Returns the number of documents that match the search query.

Syntax

gptext.search_count(index_name, search_query, filter_queries)

Parameters

index_name
The name of the index. dd>
search_query
The search query.
filter_queries
A comma-delimited array of filter queries, if any. If none, set this parameter to null.

Return type

bigint

Privileges required

You must have the SELECT privilege to execute this function.

Remarks

None.

Example

=# SELECT * FROM gptext.search_count('wikipedia.public.articles', 'bubble', null);                                                                           count 
-------
     4
(1 row)

gptext.gptext_retrieve_field()

Retrieves a single field from the rf search result column as a text value.

Syntax

gptext.gptext_retrieve_field(rf, field_name)

Parameters

rf
The name of the rf column.
field_name
The name of the field to retrieve.

Remarks

The fl=<field_list> Solr search option is added to the options parameter of the gptext.search() function to request additional stored fields. The additional fields are returned in the results in a column named rf. The rf column value has a format like the following:

column_value { name: "_version" value: "1544714234398507008" } column_value { name: "revision" value: "9.70" } column_value { name: "author" value: "jdough" }

The gptext.gptext_retrieve_field() function extracts the value for a single specified field and returns it as a text value. If there is no field with the specified name in the rf column, it returns NULL.

Storing additional fields in an index requires editing managed-schema to specify the fields that should be stored. See Storing Additional Fields in an Index for instructions.

gptext.gptext_retrieve_field_int()

Retrieves a single field from the rf search result column as an integer value.

Syntax

gptext.gptext_retrieve_field_int(rf, field_name)

Parameters

rf
The name of the rf column.
field_name
The name of the integer field to retrieve.

Remarks

The gptext.gptext_retrieve_field_int() function is the same as the gptext.gptext_retrieve_field function, except that the extracted field value is converted to an integer value.

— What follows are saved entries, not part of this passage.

Lemma RegInv_on_unregister r n p D id net :
  RegInv r n p D → r !! id = None → RegInv r n (on_unregister p id net) D.
Proof.
  intros [Hwf Hn Hc Ht Hr Ha Hp] Hid. split; try done; [by apply replays_on_unregister| |].
  - intros id' q Hq. rewrite mirrored_on_unregister.
    assert (id' ≠ id) by congruence. specialize (Ha _ _ Hq). case_bool_decide; set_solver.
  - intros id' q Hq. rewrite pex_conns_on_unregister, lookup_delete_ne by congruence. eauto.
Qed.

Context (Hmax : is_u64 (max_connections config)).

Lemma registry_len_nonneg r : 0 ≤ registry_len r.
Proof. unfold registry_len. lia. Qed.

Lemma registry_len_delete r id q :
  r !! id = Some q → registry_len (delete id r) = registry_len r - 1.
Proof.
  intros Hq. unfold registry_len. rewrite map_size_delete, Hq. simpl.
  assert (size r ≠ 0%nat); [|lia]. intros E%map_size_empty_inv. subst. by rewrite lookup_empty in Hq.
Qed.

Lemma RegInv_delete r n p D id q :
  RegInv r n p D → r !! id = Some q → RegInv (delete id r) (wrap64 (n - 1)) p D.
Proof.
  intros [Hwf Hn Hc Ht Hr Ha Hp] Hq. pose proof (registry_len_delete r id q Hq) as Hlen.
  pose proof (registry_len_nonneg (delete id r)). unfold is_u64 in Hmax.
  split.
  - by apply wf_registry_delete.
  - rewrite Hlen, Hn. apply wrap64_small. unfold is_u64. lia.
  - lia.
  - intros id' q' [_ Hq']%lookup_delete_Some. eauto.
  - done.
  - intros id' q' [_ Hq']%lookup_delete_Some. eauto.
  - intros id' q' [_ Hq']%lookup_delete_Some. eauto.
Qed.

(** Any change of PEX state that mirrors at least as much. *)
Lemma RegInv_pex r n p p' D :
  RegInv r n p D → replays p' → (∀ net, mirrored p net ⊆ mirrored p' net) →
  (∀ id, is_Some (pex_conns p !! id) → is_Some (pex_conns p' !! id)) → RegInv r n p' D.
Proof.
  intros [Hwf Hn Hc Ht _ Ha Hp] Hr Hadv Hconn. split; try done.
  - intros id q Hq. apply Hadv. eauto.
  - eauto.
Qed.

Lemma RegInv_on_register r n p D id net addr tx now :
  RegInv r n p D → RegInv r n (on_register p id net addr tx now) D.
Proof.
  intros HR. eapply RegInv_pex; [done|apply replays_on_register, HR|..].
  - intros net'. rewrite mirrored_on_register. case_bool_decide; set_solver.
  - intros id' Hs. simpl. destruct (decide (id = id')) as [->|].
    + rewrite lookup_insert_eq. eauto.
    + by rewrite lookup_insert_ne.
Qed.

Lemma RegInv_dom r n p D D' : RegInv r n p D → D ⊆ D' → RegInv r n p D'.
Proof.
  intros [Hwf Hn Hc Ht Hr Ha Hp] HD. split; try done.
  intros id q Hq. destruct (Ht id q Hq). split; [done|]. by apply HD.
Qed.

Lemma RegInv_register closed r n p D id net info c addr now o r' :
  RegInv r n p D → registry_len r < max_connections config → c ∈ D →
  pi_peer_id info = id → pi_network_id info = net →
  register closed r id net info c c = (o, r') → o ≠ Occupied →
  RegInv r' (match o with Registered => wrap64 (n + 1) | _ => n end)
    (on_register p id net addr c now) D.
Proof.
  intros [Hwf Hn Hc Ht Hr Ha Hp] Hlt Hcd Hid Hnet Hreg Ho.
  pose proof (registry_len_nonneg r). unfold is_u64 in Hmax.
  assert (r' = <[id := MkPeer net info c c]> r ∧
    (r !! id = None ∧ o = Registered ∨ is_Some (r !! id) ∧ o = Reconnected)) as [-> Hcase].
  { unfold register in Hreg. destruct (r !! id) as [e|] eqn:E; [|naive_solver].
    destruct (negb (closed (peer_tx e))); simplify_eq. eauto. }
  assert (registry_len (<[id := MkPeer net info c c]> r) =
    match o with Registered => n + 1 | _ => n end) as Hlen.
  { unfold registry_len in *. rewrite map_size_insert.
    destruct Hcase as [[-> ->]|[[e ->] ->]]; simpl; lia. }
  split.
  - by apply wf_registry_insert.
  - rewrite Hlen. destruct o; try done. rewrite wrap64_small; [done|]. unfold is_u64. lia.
  - rewrite Hlen. destruct o; try done; lia.
  - intros id' q [[<- <-]|[_ Hq]]%lookup_insert_Some; [done|eauto].
  - by apply replays_on_register.
  - intros id' q Hq. rewrite mirrored_on_register.
    apply lookup_insert_Some in Hq as [[<- <-]|[_ Hq]]; simpl.
    + rewrite bool_decide_eq_true_2 by done. set_solver.
    + specialize (Ha _ _ Hq). case_bool_decide; set_solver.
  - intros id' q Hq. simpl. apply lookup_insert_Some in Hq as [[<- <-]|[Hne Hq]].
    + rewrite lookup_insert_eq. eauto.
    + rewrite lookup_insert_ne by done. eauto.
Qed.
End reg_inv.

(** ** The invariant *)

Section inv.
Context `{HO : HashOrder, DI : DigIp} `{DP : DigPex} `{ML : MpscLaws} {SD : Serde} (config : RelayServerConfig).

(** The configuration fits the machine: what [validate] and the field types guarantee. *)
Definition good_config : Prop :=
  unsigned_config config ∧ 1 ≤ max_connections config ≤ u64_max ∧
  1 ≤ outbound_queue_capacity config.

(** A connection's session is complete or empty, agrees with the proved identity, and is untouched
    before the upgrade. *)
Record conn_ok (conn : Conn) : Prop := {
  co_complete : is_some (s_peer_id (c_session conn)) = is_some (s_network_id (c_session conn));
  co_proved : ∀ id v, s_peer_id (c_session conn) = Some id → c_verified conn = Some v → id = v;
  co_early : c_phase conn = Handshaking → c_session conn = session_default;
  co_ip_slot : c_ip_slot conn = slot_for (max_connections_per_ip config) (sa_ip (c_addr conn));
  co_reg_slot : c_reg_slot conn =
    if is_some (s_peer_id (c_session conn))
    then Some (slot_for (max_registrations_per_ip config) (sa_ip (c_addr conn))) else None }.

(** A record's id is the identity its connection proved. *)
Definition proved (r : Registry) (m : gmap nat Conn) : Prop :=
  ∀ id q conn v, r !! id = Some q → m !! peer_tx q = Some conn → c_verified conn = Some v → id = v.

(** [X] are registration slots held by a handler and not yet stored in a connection. *)
Record SlotInv (X : list Slot) (a : AbuseState) (n : Z) (m : gmap nat Conn) : Prop := {
  sl_open : n = Z.of_nat (size m);
  sl_cap : n ≤ max_connections config;
  sl_ip : pool_ok (max_connections_per_ip config) (conns_per_ip a) (ip_slots m);
  sl_reg : pool_ok (max_registrations_per_ip config) (regs_per_ip a) (X ++ reg_slots m) }.

Record ChanInv (o : Chans RelayMessage) (px : Chans PexMessage) (m : gmap nat Conn) : Prop := {
  ch_outs : chans_ok (outbound_queue_capacity config) o;
  ch_pexs : chans_ok (outbound_queue_capacity config) px;
  ch_dom : dom px = dom o;
  ch_conn : ∀ c conn, m !! c = Some conn → c ∈ dom o ↔ c_phase conn ≠ Handshaking }.

Record Inv (X : list Slot) (w : World) : Prop := {
  inv_reg : RegInv config (registry (st w)) (connected (st w)) (pex (st w)) (dom (outs w));
  inv_conns : map_Forall (λ _, conn_ok) (conns w);
  inv_proved : proved (registry (st w)) (conns w);
  inv_slots : SlotInv X (abuse (st w)) (open_connections (st w)) (conns w);
  inv_chans : ChanInv (outs w) (pexs w) (conns w) }.

Hypothesis Hgood : good_config.

Lemma good_max : is_u64 (max_connections config).
Proof. destruct Hgood as (_ & ? & _). unfold is_u64. lia. Qed.

Lemma Inv_init : Inv [] world_new.
Proof.
  destruct Hgood as (Hu & Hm & _). unfold unsigned_config, is_u32 in Hu. split; simpl.
  - split; [apply wf_registry_empty|done| |by intros ? ?..].
    change (registry_len registry_new) with 0. lia.
  - apply map_Forall_empty.
  - intros ? ? ? ? ?. done.
  - split; [done|lia|apply pool_ok_empty; lia..].
  - split; [apply map_Forall_empty..|done|]. by intros ? ? ?.
Qed.

(** *** Steps that only send, or only touch counters *)

Lemma ChanInv_sends o o' px px' m : ChanInv o px m → sends o o' → sends px px' → ChanInv o' px' m.
Proof.
  intros [H1 H2 H3 H4] [D1 _ O1] [D2 _ O2]. split; auto.
  - by rewrite D1, D2.
  - intros c conn Hc. rewrite D1. by apply H4.
Qed.

Lemma SlotInv_same X a a' n m : SlotInv X a n m → same_counts a a' → SlotInv X a' n m.
Proof. intros [H1 H2 H3 H4] [E1 E2]. split; try done; [by rewrite E1|by rewrite E2]. Qed.

(** Replacing a connection's local state, with its slots, phase and identity kept. *)
Definition keeps (conn conn' : Conn) : Prop :=
  c_phase conn' = c_phase conn ∧ c_verified conn' = c_verified conn ∧
  c_ip_slot conn' = c_ip_slot conn ∧ c_addr conn' = c_addr conn.

Lemma SlotInv_update X a n m c conn conn' :
  SlotInv X a n m → m !! c = Some conn → c_ip_slot conn' = c_ip_slot conn →
  c_reg_slot conn' = c_reg_slot conn → SlotInv X a n (<[c := conn']> m).
Proof.
  intros [H1 H2 H3 H4] Hc Ei Er. split; try done.
  - by rewrite map_size_insert, Hc.
  - eapply pool_ok_perm; [symmetry; by eapply ip_slots_update|done].
  - eapply pool_ok_perm; [|done]. f_equiv. symmetry. by eapply reg_slots_same.
Qed.

Lemma proved_update r m c conn conn' :
  proved r m → m !! c = Some conn → c_verified conn' = c_verified conn →
  proved r (<[c := conn']> m).
Proof.
  intros Hp Hc Hv id q cn v Hq Hl Hcv.
  apply lookup_insert_Some in Hl as [[Hc' <-]|[_ Hl]]; [|by eapply Hp].
  subst c. rewrite Hv in Hcv. by eapply Hp.
Qed.

Lemma ChanInv_update o px m c conn conn' :
  ChanInv o px m → m !! c = Some conn →
  (c_phase conn' = Handshaking ↔ c_phase conn = Handshaking) → ChanInv o px (<[c := conn']> m).
Proof.
  intros [H1 H2 H3 H4] Hc Hph. split; try done.
  intros c' cn [[<- <-]|[_ Hl]]%lookup_insert_Some; [|by apply H4].
  rewrite (H4 c conn Hc). tauto.
Qed.

Lemma Inv_set_conn X w c conn conn' :
  Inv X w → conns w !! c = Some conn → conn_ok conn' → keeps conn conn' →
  c_reg_slot conn' = c_reg_slot conn → Inv X (set_conn w c conn').
Proof.
  intros [HR HC HP HS HX] Hc Hok (Eph & Ev & Ei & Ead) Er. split; simpl; try done.
  - by apply map_Forall_insert_2.
  - by eapply proved_update.
  - by eapply SlotInv_update.
  - eapply ChanInv_update; [done..|]. by rewrite Eph.
Qed.

Lemma Inv_sends X w o : Inv X w → sends (outs w) o → Inv X (set_outs w o).
Proof.
  intros [HR HC HP HS HX] Hs. split; simpl; try done.
  - by rewrite (sends_dom _ _ Hs).
  - eapply ChanInv_sends; [done..|apply sends_refl].
Qed.

Lemma Inv_pex_sends X w px : Inv X w → sends (pexs w) px → Inv X (set_pexs w px).
Proof.
  intros [HR HC HP HS HX] Hs. split; simpl; try done.
  eapply ChanInv_sends; [done|apply sends_refl|done].
Qed.

Lemma Inv_out_send X w tx m : Inv X w → Inv X (out_send w tx m).
Proof. intros. by apply Inv_sends, sends_try_send. Qed.

Lemma Inv_set_activity X w a : Inv X w → Inv X (set_activity w a).
Proof. by intros [HR HC HP HS HX]. Qed.

Lemma Inv_same_counts X w a :
  Inv X w → same_counts (abuse (st w)) a → Inv X (upd_st (λ s, set_abuse s a) w).
Proof. intros [HR HC HP HS HX] Hs. split; simpl; try done. by eapply SlotInv_same. Qed.

Lemma Inv_strike X w ip now : Inv X w → Inv X (abuse_strike config ip now w).
Proof. intros. by apply Inv_same_counts, same_counts_record_strike. Qed.

(** A state change outside the registry, its counter, PEX and the slots. *)
Lemma Inv_upd_st X w f :
  Inv X w → registry (f (st w)) = registry (st w) → connected (f (st w)) = connected (st w) →
  pex (f (st w)) = pex (st w) → abuse (f (st w)) = abuse (st w) →
  open_connections (f (st w)) = open_connections (st w) → Inv X (upd_st f w).
Proof.
  intros [HR HC HP HS HX] Er Ec Ep Ea Eo. split; simpl; rewrite ?Er, ?Ec, ?Ep, ?Ea, ?Eo; done.
Qed.

Lemma Inv_record_relayed X w msg : Inv X w → Inv X (upd_st (λ s, record_relayed s msg) w).
Proof. intros. apply Inv_upd_st; try done; destruct msg; try done; by destruct success. Qed.

Lemma Inv_pex X w p :
  Inv X w → replays p → (∀ net, mirrored (pex (st w)) net ⊆ mirrored p net) →
  (∀ id, is_Some (pex_conns (pex (st w)) !! id) → is_Some (pex_conns p !! id)) →
  Inv X (upd_st (λ s, set_pex s p) w).
Proof. intros [HR HC HP HS HX] Hr Ha Hc. split; simpl; try done. by eapply RegInv_pex. Qed.

(** *** Registration slots *)

Lemma Inv_acquire_reg w ip :
  Inv [] w →
  let '(slot, a) := try_acquire_registration (policy config) (abuse (st w)) ip in
  Inv (slot_list slot) (upd_st (λ s, set_abuse s a) w) ∧
  ∀ sl, slot = Some sl → sl = slot_for (max_registrations_per_ip config) ip.
Proof.
  intros [HR HC HP [H1 H2 H3 H4] HX].
  pose proof (try_acquire_registration_counts (policy config) (abuse (st w)) ip
    (reg_slots (conns w))) as Ha.
  destruct (try_acquire_registration _ _ _) as [slot a].
  destruct Ha as (Hm & Hc & Hsl).
  - destruct Hgood as [Hu _]. unfold unsigned_config, is_u32 in Hu. simpl. lia.
  - exact H4.
  - split; [|exact Hsl]. split; simpl; try done. split; simpl; try done. by rewrite Hc.
Qed.

Lemma Inv_release_reg X slot w : Inv (slot :: X) w → Inv X (release_reg_slot slot w).
Proof.
  intros [HR HC HP [H1 H2 H3 H4] HX]. simpl in H4.
  destruct (drop_reg_slot_counts _ _ _ _ H4) as (a & Hd & Hm & Hc).
  unfold release_reg_slot. split; simpl; try done. rewrite Hd. simpl.
  split; try done. by rewrite Hc.
Qed.

Lemma Inv_refuse X w c code m n : Inv X w → Inv X (refuse w c code m n).
Proof. intros. unfold refuse. by do 2 apply Inv_out_send. Qed.

(** *** Routing *)

Lemma Inv_forward_to X w session c to msg : Inv X w → Inv X (forward_to w session c to msg).
Proof.
  intros. unfold forward_to. destruct (s_network_id session); [|done].
  destruct (sender_in_network _ _ _); by apply Inv_out_send.
Qed.

Lemma Inv_broadcast X w session from ex msg : Inv X w → Inv X (broadcast w session from ex msg).
Proof.
  intros. unfold broadcast. destruct (s_network_id session); [|done].
  by apply Inv_sends, sends_fan_out.
Qed.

gptext.gptext_retrieve_field_float()

Retrieves a single field from the rf search result column as a float value.

Syntax

gptext.gptext_retrieve_field_float(rf, field_name)

Parameters

rf
The name of the rf column.
field_name
The name of the float field to retrieve.

Remarks

The gptext.gptext_retrieve_field_float() function is the same as the gptext.gptext_retrieve_field function, except that the extracted field value is converted to a float value.

gptext.highlight()

Highlights terms by inserting markup tags into data.

Syntax

gptext.highlight(column_data, column_name, offsets)

Parameters

column_data
The text data from the table which is to be tagged with highlighting tags.
column_name
The name of the corresponding column from the table.
offsets
A gptext hstore value that contains key-value pairs that indicate the locations of the text to highlight within the column data. See Remarks for information about the gptext hstore data type.

Prequisite

  • To use highlighting, term vectors must be enabled before creating the index. To enable term vectors, call gptext.enable_terms() for each field where you want to enable terms, then index or re-index with gptext.index().

Remarks

  • The offsets parameter is a gptext hstore, where each key is a column name and the value is a comma-separated list of offsets into the column data. This hstore is constructed by gptext.search() with highlighting enabled in the offsets parameter.

    Following is an example of the offsets hstore content:

    "field1"=>"0:5,9:14","field2"=>"13:20"
    

    gptext.highlight() will insert two sets of tags into the field1 data and one set into the field2 data at the indicated offsets.

  • The gptext hstore type is a limited form of the Postgres hstore type. It has only the hstore input and output functions implemented, as gptext_hstore_in and gptext_hstore_out.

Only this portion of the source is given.